§ **What is required**
The required result is each line of the entries below containing the string "done".

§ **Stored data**
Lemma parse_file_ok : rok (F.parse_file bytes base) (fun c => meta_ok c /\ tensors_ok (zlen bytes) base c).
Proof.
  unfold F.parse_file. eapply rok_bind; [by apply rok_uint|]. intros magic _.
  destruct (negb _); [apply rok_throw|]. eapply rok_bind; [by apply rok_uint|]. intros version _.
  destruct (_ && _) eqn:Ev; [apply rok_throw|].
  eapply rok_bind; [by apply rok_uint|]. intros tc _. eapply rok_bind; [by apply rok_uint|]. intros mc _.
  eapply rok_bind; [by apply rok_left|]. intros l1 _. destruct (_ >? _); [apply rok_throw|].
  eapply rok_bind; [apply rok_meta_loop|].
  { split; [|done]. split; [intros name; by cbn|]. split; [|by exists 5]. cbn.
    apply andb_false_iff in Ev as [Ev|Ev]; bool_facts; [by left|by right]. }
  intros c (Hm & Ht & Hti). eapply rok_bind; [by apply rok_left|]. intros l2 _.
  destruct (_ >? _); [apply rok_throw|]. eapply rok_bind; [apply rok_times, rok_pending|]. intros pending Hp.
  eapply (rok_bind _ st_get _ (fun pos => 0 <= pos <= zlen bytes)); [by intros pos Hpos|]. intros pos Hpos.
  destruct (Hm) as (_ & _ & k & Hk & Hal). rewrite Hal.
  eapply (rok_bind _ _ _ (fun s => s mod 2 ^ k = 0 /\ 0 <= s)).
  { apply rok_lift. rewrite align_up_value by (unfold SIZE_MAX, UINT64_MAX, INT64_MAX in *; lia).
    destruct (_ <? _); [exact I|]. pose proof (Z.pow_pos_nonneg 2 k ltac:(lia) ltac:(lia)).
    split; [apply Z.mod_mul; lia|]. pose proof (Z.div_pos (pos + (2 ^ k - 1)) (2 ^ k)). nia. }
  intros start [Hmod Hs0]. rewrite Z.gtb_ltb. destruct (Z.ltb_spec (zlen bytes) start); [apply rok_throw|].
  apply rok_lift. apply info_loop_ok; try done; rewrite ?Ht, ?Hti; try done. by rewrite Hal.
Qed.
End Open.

§ **Response**
  { split; [|done]. split; [intros name; by cbn|]. split; [|by exists 5]. cbn.
  apply rok_lift. apply info_loop_ok; try done; rewrite ?Ht, ?Hti; try done. by rewrite Hal.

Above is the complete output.